Recently I went to go bra shopping (right up there with shoe shopping for one of my most loathed sorts of shopping for me), and I thought - I am so sick of padded bras. Let's be real, I am going to just have some nice non-padded bras, and no underwire while we're at it - and be done with these faux boobies.
I found plenty of non-padded bras that I liked. Plenty.
But none in my size.
It's as if the designers of bras decided that NOPE - if you're flat chested, then you are totally going to have to wear padding. The End. Don't even try and have a conversation about it.
Padding. Underwire. You're getting the whole lot. We don't care if you're at one with your petite cleavage.

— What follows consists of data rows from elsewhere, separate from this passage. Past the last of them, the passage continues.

Lemma strip_right_digits s : all_chars is_digit s = true -> strip_right s = s.
Proof.
  induction s as [|c s IH]; [reflexivity|]. cbn [all_chars strip_right].
  intros [Hc Hs]%andb_true_iff. rewrite (IH Hs), (digit_not_space c Hc).
  destruct s; reflexivity.
Qed.

Lemma py_int_str_digits n : py_int_str (digits_of_N n) = Ok (Z.of_N n).
Proof.
  unfold py_int_str. pose proof (digits_of_N_nonempty n) as Hne.
  destruct (digits_of_N n) eqn:Hd; [congruence|]. rewrite <- Hd.
  rewrite digits_of_N_nilempty, NilEmpty.usu, DecimalN.Unsigned.of_to.
  reflexivity.
Qed.

(** [to_int] reads back what [format(n, ',')] wrote. *)
Lemma to_int_format_comma a : 0 <= a -> to_int (format_comma a) = Ok a.
Proof.
  intros Ha. unfold to_int, format_comma, py_strip.
  destruct (Z.ltb_spec a 0); [lia|].
  rewrite remove_commas_group by apply digits_of_N_digits.
  rewrite skip_spaces_digits, strip_right_digits by apply digits_of_N_digits.
  rewrite py_int_str_digits, Z2N.id by assumption. reflexivity.
Qed.

Lemma format_comma_chars a :
  0 <= a -> all_chars is_digit_or_comma (format_comma a) = true.
Proof.
  intros Ha. unfold format_comma. destruct (Z.ltb_spec a 0); [lia|].
  apply group_thousands_chars, digits_of_N_digits.
Qed.

Lemma format_comma_nonempty a : 0 <= a -> format_comma a <> "".
Proof.
  intros Ha. unfold format_comma. destruct (Z.ltb_spec a 0); [lia|].
  apply group_thousands_nonempty, digits_of_N_nonempty.
Qed.

(** *** The pattern on the footer *)

Lemma span_count_app g rest :
  all_chars is_digit_or_comma g = true ->
  match rest with
  | String c _ => is_digit_or_comma c = false
  | EmptyString => True
  end ->
  span_count (g +:+ rest) = (g, rest).
Proof.
  intros Hg Hrest. induction g as [|c g IH].
  - cbn [append]. destruct rest as [|c r]; [reflexivity|].
    cbn [span_count]. rewrite Hrest. reflexivity.
  - cbn [all_chars] in Hg. apply andb_true_iff in Hg as [Hc Hg].
    cbn [append span_count]. rewrite Hc, (IH Hg). reflexivity.
Qed.

Lemma group_count_app g rest :
  g <> "" ->
  all_chars is_digit_or_comma g = true ->
  match rest with
  | String c _ => is_digit_or_comma c = false
  | EmptyString => True
  end ->
  group_count (g +:+ rest) = Some (g, rest).
Proof.
  intros Hne Hg Hrest. unfold group_count.
  rewrite (span_count_app g rest Hg Hrest). destruct g; [congruence|reflexivity].
Qed.

Lemma skip_spaces_count g rest :
  g <> "" ->
  all_chars is_digit_or_comma g = true ->
  skip_spaces (g +:+ rest) = g +:+ rest.
Proof.
  intros Hne Hg. destruct g as [|c g]; [congruence|].
  cbn [all_chars] in Hg. apply andb_true_iff in Hg as [Hc _].
  cbn [append skip_spaces].
  assert (is_space c = false) as ->; [|reflexivity].
  unfold is_digit_or_comma in Hc. apply orb_true_iff in Hc as [Hc|Hc].
  - apply digit_not_space, Hc.
  - apply Ascii.eqb_eq in Hc. subst. reflexivity.
Qed.

Lemma lit_ci_app p s : lit_ci p (p +:+ s) = Some s.
Proof.
  induction p as [|c p IH]; [reflexivity|].
  cbn [append lit_ci]. rewrite Ascii.eqb_refl. exact IH.
Qed.

Lemma skip_spaces_space s : skip_spaces (String " " s) = skip_spaces s.
Proof. reflexivity. Qed.

Lemma skip_spaces_nonspace p s :
  match p with String c _ => is_space c = false | EmptyString => False end ->
  skip_spaces (p +:+ s) = p +:+ s.
Proof.
  destruct p as [|c p]; [intros []|]. intros H.
  cbn [append skip_spaces]. rewrite H. reflexivity.
Qed.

It kind of defies logic. Doesn't it? I don't need any hardcore engineering. I don't need a designer to fashion some webbing the latest elastic and a bit of lace (actually and some bows, diamantes, polka dots, and whatever else you can throw on it - because let's make it look like a haberdashery store threw up on this piece of underwear). I just need some boobie covers. Nothing much else really. Let's be brutally honest.
Before you say - did you try this brand, or this brand, or this brand? The answer is no. Like I said, I hate bra shopping. With a vengeance. And I know that Calvin Klein bras fit me, so I go straight to that section. When I am bra shopping, I shop like a man. No faffing around, I'd rather be sitting on the man seat than in the change room.